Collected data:
╔══

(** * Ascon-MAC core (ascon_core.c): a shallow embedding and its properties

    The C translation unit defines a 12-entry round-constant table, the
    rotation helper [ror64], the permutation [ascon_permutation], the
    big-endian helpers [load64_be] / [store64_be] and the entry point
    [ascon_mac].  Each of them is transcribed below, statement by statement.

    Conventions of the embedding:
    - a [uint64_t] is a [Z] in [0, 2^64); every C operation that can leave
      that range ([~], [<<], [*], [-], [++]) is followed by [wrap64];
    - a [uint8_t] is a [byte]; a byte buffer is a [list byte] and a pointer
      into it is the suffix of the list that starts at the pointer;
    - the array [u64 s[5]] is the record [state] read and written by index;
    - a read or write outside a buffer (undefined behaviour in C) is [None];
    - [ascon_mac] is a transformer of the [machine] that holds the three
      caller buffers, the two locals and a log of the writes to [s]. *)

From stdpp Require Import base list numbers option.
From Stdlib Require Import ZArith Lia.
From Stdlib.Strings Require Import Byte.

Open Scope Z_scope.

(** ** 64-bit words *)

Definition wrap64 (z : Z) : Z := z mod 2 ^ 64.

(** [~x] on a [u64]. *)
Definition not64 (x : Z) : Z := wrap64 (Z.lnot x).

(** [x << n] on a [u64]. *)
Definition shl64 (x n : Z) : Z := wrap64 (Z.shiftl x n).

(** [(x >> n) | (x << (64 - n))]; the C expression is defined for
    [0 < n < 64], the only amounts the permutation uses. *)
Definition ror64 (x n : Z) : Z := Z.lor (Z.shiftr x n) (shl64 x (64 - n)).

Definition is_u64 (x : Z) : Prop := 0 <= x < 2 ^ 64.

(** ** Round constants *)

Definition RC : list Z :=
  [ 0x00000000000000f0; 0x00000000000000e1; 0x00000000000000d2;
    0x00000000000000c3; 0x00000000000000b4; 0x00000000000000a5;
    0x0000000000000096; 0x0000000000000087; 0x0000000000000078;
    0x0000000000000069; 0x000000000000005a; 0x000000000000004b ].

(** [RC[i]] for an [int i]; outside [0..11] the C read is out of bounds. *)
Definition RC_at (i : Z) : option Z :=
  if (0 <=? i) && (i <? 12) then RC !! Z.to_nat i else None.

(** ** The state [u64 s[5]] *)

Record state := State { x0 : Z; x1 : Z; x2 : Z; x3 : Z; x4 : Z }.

╚══

§ **EXERCISE GOAL**:
Each line of the records above must be copied exactly.

§ **YOUR SOLUTION**:
(** * Ascon-MAC core (ascon_core.c): a shallow embedding and its properties

    The C translation unit defines a 12-entry round-constant table, the
    rotation helper [ror64], the permutation [ascon_permutation], the
    big-endian helpers [load64_be] / [store64_be] and the entry point
    [ascon_mac].  Each of them is transcribed below, statement by statement.

    Conventions of the embedding:
    - a [uint64_t] is a [Z] in [0, 2^64); every C operation that can leave
      that range ([~], [<<], [*], [-], [++]) is followed by [wrap64];
    - a [uint8_t] is a [byte]; a byte buffer is a [list byte] and a pointer
      into it is the suffix of the list that starts at the pointer;
    - the array [u64 s[5]] is the record [state] read and written by index;
    - a read or write outside a buffer (undefined behaviour in C) is [None];
    - [ascon_mac] is a transformer of the [machine] that holds the three
      caller buffers, the two locals and a log of the writes to [s]. *)

From stdpp Require Import base list numbers option.
From Stdlib Require Import ZArith Lia.
From Stdlib.Strings Require Import Byte.

Open Scope Z_scope.

(** ** 64-bit words *)

Definition wrap64 (z : Z) : Z := z mod 2 ^ 64.

(** [~x] on a [u64]. *)
Definition not64 (x : Z) : Z := wrap64 (Z.lnot x).

(** [x << n] on a [u64]. *)
Definition shl64 (x n : Z) : Z := wrap64 (Z.shiftl x n).

(** [(x >> n) | (x << (64 - n))]; the C expression is defined for
    [0 < n < 64], the only amounts the permutation uses. *)
Definition ror64 (x n : Z) : Z := Z.lor (Z.shiftr x n) (shl64 x (64 - n)).

Definition is_u64 (x : Z) : Prop := 0 <= x < 2 ^ 64.

(** ** Round constants *)

Definition RC : list Z :=
  [ 0x00000000000000f0; 0x00000000000000e1; 0x00000000000000d2;
    0x00000000000000c3; 0x00000000000000b4; 0x00000000000000a5;
    0x0000000000000096; 0x0000000000000087; 0x0000000000000078;
    0x0000000000000069; 0x000000000000005a; 0x000000000000004b ].

(** [RC[i]] for an [int i]; outside [0..11] the C read is out of bounds. *)
Definition RC_at (i : Z) : option Z :=
  if (0 <=? i) && (i <? 12) then RC !! Z.to_nat i else None.

(** ** The state [u64 s[5]] *)

Record state := State { x0 : Z; x1 : Z; x2 : Z; x3 : Z; x4 : Z }.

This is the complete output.